* Action item:
For the material below, return exactly the lines starting at the line containing "the year 1. *)" and ending at the line containing "Lemma parse_int64_range s", both ends included, and no others.

■ ■ ■

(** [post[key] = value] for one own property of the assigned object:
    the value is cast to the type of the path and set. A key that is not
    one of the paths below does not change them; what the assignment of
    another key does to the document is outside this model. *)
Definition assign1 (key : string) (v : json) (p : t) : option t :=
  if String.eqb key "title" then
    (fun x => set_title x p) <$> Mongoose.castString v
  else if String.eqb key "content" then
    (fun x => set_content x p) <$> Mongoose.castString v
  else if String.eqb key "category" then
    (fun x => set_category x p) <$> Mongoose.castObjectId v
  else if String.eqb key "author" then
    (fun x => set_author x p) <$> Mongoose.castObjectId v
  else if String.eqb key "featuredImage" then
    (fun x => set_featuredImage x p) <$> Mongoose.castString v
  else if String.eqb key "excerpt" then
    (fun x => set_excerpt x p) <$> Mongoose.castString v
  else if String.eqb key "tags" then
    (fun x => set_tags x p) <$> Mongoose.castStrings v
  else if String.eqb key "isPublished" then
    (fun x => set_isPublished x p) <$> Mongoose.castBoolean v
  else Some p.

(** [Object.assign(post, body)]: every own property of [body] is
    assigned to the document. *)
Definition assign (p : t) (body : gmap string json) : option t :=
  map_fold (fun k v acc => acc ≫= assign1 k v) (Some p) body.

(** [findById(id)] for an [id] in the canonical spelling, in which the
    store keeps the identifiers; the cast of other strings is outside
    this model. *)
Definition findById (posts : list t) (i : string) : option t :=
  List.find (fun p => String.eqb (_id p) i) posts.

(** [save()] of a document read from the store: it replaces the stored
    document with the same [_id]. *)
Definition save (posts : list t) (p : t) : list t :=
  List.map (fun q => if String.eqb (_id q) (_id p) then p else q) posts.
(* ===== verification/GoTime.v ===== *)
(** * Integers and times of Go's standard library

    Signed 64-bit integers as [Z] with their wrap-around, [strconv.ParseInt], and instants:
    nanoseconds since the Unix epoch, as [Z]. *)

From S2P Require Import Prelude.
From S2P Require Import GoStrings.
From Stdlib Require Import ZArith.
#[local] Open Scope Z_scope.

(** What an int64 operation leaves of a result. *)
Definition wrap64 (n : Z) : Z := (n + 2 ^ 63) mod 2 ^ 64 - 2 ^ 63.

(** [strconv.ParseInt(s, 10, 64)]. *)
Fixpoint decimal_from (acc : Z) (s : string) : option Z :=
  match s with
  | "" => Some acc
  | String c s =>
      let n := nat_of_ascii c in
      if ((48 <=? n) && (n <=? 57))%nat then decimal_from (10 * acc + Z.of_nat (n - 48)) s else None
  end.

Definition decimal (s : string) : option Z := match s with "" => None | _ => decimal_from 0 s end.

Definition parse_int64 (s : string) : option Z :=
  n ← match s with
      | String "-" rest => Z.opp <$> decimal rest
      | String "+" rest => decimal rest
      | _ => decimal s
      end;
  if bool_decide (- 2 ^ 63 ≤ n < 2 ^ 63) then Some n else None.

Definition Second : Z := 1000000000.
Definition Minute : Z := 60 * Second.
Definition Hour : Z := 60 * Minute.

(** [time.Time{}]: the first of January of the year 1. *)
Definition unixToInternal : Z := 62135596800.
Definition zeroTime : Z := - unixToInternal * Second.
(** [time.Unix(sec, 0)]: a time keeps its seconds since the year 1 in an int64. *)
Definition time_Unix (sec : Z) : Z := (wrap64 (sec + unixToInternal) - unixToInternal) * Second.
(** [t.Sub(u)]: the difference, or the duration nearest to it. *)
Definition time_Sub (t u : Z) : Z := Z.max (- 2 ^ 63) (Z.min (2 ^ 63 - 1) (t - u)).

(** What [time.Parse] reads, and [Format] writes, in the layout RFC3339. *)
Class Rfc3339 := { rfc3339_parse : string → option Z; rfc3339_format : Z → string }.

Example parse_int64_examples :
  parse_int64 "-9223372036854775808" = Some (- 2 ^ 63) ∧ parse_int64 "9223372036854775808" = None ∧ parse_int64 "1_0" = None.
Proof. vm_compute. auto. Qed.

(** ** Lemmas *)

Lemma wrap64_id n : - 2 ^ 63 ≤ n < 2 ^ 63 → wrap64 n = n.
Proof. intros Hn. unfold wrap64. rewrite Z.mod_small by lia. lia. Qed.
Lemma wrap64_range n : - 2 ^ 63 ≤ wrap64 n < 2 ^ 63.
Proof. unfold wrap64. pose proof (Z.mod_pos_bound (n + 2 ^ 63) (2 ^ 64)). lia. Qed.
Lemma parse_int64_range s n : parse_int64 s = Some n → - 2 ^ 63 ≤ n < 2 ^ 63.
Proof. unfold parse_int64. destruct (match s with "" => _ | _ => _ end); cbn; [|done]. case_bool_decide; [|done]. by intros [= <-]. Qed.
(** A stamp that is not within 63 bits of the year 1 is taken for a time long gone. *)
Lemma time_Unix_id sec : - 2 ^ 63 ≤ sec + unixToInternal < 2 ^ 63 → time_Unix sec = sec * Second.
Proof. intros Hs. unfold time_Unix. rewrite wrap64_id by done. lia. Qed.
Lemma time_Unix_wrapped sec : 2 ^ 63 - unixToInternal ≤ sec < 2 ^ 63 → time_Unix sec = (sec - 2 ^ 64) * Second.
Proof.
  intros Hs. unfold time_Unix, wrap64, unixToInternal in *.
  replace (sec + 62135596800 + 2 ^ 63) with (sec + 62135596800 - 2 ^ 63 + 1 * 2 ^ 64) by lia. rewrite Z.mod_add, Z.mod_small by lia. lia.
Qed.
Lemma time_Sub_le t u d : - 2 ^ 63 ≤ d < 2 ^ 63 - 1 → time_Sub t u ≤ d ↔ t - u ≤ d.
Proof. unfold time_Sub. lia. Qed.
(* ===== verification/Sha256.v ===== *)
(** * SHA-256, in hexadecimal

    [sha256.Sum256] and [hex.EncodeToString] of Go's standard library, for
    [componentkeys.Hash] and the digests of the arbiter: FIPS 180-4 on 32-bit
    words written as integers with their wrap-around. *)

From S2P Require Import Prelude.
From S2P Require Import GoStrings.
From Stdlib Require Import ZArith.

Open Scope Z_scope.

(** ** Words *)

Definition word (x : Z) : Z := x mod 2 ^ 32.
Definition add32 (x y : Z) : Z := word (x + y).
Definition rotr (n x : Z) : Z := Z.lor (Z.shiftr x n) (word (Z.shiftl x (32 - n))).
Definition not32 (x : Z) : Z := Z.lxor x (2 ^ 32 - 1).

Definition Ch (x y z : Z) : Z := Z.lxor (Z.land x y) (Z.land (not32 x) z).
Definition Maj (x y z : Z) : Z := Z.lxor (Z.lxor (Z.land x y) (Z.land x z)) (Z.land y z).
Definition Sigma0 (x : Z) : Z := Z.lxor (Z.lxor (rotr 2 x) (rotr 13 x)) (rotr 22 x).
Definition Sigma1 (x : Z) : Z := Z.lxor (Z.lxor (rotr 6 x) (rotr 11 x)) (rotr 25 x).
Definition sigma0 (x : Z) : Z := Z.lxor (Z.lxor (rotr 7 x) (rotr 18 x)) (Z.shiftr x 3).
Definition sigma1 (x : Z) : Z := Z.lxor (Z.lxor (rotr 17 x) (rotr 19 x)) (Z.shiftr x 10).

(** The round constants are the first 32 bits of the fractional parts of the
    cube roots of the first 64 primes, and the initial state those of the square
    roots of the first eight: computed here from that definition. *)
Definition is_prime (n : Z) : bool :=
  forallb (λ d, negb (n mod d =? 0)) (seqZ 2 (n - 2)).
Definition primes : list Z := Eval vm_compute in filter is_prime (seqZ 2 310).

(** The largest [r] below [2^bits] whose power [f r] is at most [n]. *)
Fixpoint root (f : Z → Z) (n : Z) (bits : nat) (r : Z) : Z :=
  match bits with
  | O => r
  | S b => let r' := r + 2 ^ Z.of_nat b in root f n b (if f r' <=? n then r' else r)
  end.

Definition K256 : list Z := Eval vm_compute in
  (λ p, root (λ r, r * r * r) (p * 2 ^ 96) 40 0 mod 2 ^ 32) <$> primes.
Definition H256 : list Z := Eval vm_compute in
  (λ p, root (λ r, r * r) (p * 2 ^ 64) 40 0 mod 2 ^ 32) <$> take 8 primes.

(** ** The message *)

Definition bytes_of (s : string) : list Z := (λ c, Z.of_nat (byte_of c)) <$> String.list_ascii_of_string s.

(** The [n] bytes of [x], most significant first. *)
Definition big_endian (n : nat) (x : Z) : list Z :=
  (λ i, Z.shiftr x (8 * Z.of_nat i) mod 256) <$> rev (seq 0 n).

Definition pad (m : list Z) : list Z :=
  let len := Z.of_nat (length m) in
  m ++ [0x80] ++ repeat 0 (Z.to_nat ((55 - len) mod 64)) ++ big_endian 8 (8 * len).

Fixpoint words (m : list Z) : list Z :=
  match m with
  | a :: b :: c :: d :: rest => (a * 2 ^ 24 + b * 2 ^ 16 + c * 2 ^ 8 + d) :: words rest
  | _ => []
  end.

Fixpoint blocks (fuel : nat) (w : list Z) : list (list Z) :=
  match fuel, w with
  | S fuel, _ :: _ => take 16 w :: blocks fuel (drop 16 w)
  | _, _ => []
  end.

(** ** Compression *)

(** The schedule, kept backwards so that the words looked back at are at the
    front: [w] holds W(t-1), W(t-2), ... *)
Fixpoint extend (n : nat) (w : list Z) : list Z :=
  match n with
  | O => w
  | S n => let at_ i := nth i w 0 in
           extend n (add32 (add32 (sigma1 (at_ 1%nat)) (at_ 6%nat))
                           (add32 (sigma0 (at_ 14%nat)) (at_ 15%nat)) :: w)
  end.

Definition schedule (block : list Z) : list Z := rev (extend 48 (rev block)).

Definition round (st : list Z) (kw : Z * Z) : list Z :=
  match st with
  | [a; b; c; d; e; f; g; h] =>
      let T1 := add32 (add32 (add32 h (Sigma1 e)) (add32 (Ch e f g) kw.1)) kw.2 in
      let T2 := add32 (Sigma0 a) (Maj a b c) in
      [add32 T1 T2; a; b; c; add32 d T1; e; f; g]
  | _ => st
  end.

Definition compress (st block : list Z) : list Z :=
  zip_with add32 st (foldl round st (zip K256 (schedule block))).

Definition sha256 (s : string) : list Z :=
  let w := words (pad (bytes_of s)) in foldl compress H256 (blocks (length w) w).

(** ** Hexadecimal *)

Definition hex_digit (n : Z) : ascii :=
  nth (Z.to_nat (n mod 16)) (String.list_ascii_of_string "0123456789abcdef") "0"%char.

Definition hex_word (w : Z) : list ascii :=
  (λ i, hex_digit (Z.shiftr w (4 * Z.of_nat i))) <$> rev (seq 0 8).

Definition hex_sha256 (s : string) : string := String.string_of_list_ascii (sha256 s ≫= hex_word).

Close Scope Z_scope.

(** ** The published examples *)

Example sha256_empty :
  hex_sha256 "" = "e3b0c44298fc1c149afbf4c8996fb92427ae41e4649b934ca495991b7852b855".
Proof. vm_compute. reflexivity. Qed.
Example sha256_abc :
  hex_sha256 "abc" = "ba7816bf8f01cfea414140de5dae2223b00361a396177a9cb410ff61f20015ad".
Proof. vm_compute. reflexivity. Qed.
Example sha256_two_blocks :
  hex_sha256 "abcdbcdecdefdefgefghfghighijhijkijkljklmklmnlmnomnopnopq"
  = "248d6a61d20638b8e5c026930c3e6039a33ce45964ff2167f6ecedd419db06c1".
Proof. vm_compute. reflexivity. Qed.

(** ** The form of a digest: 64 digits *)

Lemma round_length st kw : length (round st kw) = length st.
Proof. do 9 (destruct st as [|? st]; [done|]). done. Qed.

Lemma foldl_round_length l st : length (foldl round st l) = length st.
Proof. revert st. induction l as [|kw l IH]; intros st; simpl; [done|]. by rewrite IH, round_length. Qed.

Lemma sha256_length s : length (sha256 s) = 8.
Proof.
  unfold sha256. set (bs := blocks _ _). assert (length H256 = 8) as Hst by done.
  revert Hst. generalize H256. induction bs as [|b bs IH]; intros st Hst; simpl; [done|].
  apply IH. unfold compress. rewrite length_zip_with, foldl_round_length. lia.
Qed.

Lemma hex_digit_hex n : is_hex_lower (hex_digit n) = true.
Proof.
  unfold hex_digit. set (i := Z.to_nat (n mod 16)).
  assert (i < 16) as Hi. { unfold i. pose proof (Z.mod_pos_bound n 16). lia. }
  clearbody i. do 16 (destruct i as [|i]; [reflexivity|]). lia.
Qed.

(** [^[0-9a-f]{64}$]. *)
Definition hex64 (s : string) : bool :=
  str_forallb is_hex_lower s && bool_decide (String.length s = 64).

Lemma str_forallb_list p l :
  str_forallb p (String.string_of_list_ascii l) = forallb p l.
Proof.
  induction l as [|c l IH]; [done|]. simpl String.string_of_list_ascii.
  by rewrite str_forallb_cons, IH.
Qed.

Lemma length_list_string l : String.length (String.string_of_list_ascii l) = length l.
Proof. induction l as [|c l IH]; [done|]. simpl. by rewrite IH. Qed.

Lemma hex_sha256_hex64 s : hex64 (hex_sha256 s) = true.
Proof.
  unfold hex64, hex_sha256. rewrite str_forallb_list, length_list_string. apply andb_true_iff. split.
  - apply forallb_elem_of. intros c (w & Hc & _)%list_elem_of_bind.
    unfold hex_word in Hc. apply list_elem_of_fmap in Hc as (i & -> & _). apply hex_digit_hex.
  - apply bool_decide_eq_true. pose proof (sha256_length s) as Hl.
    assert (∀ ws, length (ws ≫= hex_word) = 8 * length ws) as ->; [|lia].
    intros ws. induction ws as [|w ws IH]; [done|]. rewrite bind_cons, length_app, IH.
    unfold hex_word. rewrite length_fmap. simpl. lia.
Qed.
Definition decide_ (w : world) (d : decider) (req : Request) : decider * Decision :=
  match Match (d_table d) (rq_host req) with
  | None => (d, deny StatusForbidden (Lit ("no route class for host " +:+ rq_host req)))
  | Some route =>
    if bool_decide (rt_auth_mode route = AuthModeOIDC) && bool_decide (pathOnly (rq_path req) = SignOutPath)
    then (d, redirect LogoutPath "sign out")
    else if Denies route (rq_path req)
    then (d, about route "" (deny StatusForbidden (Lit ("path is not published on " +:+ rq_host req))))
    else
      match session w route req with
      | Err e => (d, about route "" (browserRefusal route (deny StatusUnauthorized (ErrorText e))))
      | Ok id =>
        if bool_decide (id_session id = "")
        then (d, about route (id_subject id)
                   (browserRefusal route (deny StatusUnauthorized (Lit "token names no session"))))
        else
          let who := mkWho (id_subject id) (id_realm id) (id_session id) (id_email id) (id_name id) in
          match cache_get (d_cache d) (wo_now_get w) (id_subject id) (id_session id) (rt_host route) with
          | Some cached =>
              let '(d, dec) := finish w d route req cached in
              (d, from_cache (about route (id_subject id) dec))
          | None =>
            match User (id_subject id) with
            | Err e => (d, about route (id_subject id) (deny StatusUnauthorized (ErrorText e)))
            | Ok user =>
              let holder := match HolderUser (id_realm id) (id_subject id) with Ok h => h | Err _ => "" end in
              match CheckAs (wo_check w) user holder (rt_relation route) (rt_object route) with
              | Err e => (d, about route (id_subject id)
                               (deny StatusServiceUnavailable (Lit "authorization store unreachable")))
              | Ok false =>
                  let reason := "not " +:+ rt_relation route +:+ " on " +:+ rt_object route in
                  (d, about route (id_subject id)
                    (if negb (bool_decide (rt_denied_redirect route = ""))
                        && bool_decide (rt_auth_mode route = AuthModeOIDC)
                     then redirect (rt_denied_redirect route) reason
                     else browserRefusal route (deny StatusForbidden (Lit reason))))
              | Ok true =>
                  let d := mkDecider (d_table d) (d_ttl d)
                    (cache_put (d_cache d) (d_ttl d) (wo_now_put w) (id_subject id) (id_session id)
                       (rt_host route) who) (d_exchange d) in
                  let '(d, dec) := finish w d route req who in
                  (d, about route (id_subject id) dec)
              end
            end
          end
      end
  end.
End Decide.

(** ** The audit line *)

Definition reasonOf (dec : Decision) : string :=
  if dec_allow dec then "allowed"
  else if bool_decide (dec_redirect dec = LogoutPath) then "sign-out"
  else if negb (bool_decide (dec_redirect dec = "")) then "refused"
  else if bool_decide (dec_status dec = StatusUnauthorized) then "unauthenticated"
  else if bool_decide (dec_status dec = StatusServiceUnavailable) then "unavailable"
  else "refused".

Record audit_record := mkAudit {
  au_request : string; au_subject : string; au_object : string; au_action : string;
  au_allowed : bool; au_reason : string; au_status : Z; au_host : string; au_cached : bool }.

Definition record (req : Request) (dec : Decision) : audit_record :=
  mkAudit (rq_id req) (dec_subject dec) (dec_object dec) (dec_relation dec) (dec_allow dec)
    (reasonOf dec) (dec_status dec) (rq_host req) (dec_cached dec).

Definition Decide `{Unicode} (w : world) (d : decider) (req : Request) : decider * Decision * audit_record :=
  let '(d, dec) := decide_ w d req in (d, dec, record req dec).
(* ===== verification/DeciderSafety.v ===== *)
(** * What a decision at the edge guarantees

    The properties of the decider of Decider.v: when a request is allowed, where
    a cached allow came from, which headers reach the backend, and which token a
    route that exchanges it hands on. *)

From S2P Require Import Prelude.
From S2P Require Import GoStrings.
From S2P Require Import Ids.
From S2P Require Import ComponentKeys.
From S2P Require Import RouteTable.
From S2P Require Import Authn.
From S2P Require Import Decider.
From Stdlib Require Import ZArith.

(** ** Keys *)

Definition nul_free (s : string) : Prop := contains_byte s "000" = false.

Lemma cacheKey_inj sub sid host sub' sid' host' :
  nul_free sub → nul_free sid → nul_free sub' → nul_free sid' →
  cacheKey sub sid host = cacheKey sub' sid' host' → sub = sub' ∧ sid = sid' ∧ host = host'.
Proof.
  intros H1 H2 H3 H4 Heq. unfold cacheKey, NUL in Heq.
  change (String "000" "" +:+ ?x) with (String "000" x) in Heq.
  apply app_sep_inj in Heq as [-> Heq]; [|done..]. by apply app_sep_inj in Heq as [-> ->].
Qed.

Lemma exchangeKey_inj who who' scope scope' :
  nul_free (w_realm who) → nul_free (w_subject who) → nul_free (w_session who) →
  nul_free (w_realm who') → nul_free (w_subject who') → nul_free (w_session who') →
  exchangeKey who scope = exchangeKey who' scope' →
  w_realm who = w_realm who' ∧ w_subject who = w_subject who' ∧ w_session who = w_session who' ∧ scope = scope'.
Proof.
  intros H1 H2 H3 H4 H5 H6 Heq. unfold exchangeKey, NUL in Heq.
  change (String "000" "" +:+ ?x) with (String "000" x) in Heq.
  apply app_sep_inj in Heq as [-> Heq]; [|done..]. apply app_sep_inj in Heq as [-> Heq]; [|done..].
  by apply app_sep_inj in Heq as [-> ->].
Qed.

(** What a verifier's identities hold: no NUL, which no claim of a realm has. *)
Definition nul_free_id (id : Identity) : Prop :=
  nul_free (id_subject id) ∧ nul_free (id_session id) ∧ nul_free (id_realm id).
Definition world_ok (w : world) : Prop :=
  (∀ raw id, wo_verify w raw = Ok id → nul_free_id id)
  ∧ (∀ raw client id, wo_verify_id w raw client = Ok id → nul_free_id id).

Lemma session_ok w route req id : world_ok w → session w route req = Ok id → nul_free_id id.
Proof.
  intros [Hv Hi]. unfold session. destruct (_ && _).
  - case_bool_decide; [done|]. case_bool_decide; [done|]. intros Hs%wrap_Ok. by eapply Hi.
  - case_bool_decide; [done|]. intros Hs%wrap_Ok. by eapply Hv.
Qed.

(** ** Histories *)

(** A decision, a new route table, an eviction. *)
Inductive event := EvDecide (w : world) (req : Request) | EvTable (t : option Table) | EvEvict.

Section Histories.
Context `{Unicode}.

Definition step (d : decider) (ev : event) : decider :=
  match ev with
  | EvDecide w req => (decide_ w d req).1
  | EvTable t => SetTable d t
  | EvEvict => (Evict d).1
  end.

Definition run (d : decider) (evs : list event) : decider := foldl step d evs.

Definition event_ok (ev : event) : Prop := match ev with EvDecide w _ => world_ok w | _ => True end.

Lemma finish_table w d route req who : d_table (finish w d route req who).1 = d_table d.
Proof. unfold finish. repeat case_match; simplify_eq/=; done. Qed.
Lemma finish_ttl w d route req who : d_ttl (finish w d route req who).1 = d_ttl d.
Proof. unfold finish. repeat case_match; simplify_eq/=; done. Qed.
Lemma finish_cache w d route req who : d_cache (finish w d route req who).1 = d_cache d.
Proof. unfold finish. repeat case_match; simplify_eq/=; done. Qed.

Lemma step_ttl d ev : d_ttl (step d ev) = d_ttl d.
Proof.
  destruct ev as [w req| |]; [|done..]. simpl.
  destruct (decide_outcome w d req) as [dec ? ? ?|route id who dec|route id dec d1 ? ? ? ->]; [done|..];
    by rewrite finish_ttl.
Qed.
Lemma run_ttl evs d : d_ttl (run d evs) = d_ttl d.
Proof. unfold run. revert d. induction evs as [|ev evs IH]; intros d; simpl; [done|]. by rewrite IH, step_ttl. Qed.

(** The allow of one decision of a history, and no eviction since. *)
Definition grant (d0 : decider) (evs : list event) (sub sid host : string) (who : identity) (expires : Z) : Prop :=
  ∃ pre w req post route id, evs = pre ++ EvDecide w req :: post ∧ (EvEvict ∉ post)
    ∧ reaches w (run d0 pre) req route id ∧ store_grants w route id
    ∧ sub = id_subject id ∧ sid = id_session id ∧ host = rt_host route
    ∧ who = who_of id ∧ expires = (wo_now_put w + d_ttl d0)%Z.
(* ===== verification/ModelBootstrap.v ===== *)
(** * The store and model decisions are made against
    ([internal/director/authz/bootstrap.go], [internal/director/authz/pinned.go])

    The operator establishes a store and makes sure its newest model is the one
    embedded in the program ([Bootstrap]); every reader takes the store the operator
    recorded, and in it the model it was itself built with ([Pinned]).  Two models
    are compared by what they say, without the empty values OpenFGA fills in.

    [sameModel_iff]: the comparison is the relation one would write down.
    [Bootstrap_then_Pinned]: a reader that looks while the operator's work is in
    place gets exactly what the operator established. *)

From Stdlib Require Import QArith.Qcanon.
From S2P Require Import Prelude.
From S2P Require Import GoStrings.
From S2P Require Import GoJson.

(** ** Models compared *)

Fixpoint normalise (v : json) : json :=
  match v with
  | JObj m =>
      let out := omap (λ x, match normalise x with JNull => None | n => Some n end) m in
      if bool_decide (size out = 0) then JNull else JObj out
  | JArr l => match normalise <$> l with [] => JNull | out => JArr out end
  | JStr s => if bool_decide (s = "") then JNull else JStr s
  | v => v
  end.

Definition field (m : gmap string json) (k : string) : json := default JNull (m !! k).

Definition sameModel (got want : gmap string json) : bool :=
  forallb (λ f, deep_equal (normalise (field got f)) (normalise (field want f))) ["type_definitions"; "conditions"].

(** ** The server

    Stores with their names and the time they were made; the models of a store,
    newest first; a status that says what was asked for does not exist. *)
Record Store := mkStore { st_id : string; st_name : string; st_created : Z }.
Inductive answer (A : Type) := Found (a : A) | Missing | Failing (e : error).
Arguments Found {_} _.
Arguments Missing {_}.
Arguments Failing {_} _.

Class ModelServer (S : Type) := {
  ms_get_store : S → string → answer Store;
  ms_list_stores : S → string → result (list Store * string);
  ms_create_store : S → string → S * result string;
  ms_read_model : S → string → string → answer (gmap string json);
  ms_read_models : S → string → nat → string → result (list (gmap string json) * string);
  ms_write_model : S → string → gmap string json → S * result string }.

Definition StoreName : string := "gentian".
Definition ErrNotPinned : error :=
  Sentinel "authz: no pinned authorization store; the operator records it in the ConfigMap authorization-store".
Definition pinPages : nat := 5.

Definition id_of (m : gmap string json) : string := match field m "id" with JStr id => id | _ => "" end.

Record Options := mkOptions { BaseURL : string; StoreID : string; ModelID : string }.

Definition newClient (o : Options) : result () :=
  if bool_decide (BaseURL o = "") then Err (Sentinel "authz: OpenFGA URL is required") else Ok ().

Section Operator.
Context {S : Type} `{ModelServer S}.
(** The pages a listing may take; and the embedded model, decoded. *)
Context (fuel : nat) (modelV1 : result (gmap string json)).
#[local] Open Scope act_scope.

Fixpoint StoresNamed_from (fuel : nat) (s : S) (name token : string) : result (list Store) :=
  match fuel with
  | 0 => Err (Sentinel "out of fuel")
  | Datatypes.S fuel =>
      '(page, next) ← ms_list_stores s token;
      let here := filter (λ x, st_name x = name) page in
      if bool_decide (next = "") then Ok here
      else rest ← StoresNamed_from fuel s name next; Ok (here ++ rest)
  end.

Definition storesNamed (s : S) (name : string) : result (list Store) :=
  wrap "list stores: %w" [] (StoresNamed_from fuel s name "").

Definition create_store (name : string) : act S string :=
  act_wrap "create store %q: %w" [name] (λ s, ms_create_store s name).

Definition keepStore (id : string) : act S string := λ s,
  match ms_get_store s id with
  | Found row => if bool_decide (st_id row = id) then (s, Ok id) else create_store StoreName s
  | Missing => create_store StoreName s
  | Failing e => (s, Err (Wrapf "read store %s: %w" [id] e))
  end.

■ ■ ■

* Written answer:
(** [time.Time{}]: the first of January of the year 1. *)
Definition unixToInternal : Z := 62135596800.
Definition zeroTime : Z := - unixToInternal * Second.
(** [time.Unix(sec, 0)]: a time keeps its seconds since the year 1 in an int64. *)
Definition time_Unix (sec : Z) : Z := (wrap64 (sec + unixToInternal) - unixToInternal) * Second.
(** [t.Sub(u)]: the difference, or the duration nearest to it. *)
Definition time_Sub (t u : Z) : Z := Z.max (- 2 ^ 63) (Z.min (2 ^ 63 - 1) (t - u)).

(** What [time.Parse] reads, and [Format] writes, in the layout RFC3339. *)
Class Rfc3339 := { rfc3339_parse : string → option Z; rfc3339_format : Z → string }.

Example parse_int64_examples :
  parse_int64 "-9223372036854775808" = Some (- 2 ^ 63) ∧ parse_int64 "9223372036854775808" = None ∧ parse_int64 "1_0" = None.
Proof. vm_compute. auto. Qed.

(** ** Lemmas *)

Lemma wrap64_id n : - 2 ^ 63 ≤ n < 2 ^ 63 → wrap64 n = n.
Proof. intros Hn. unfold wrap64. rewrite Z.mod_small by lia. lia. Qed.
Lemma wrap64_range n : - 2 ^ 63 ≤ wrap64 n < 2 ^ 63.
Proof. unfold wrap64. pose proof (Z.mod_pos_bound (n + 2 ^ 63) (2 ^ 64)). lia. Qed.
Lemma parse_int64_range s n : parse_int64 s = Some n → - 2 ^ 63 ≤ n < 2 ^ 63.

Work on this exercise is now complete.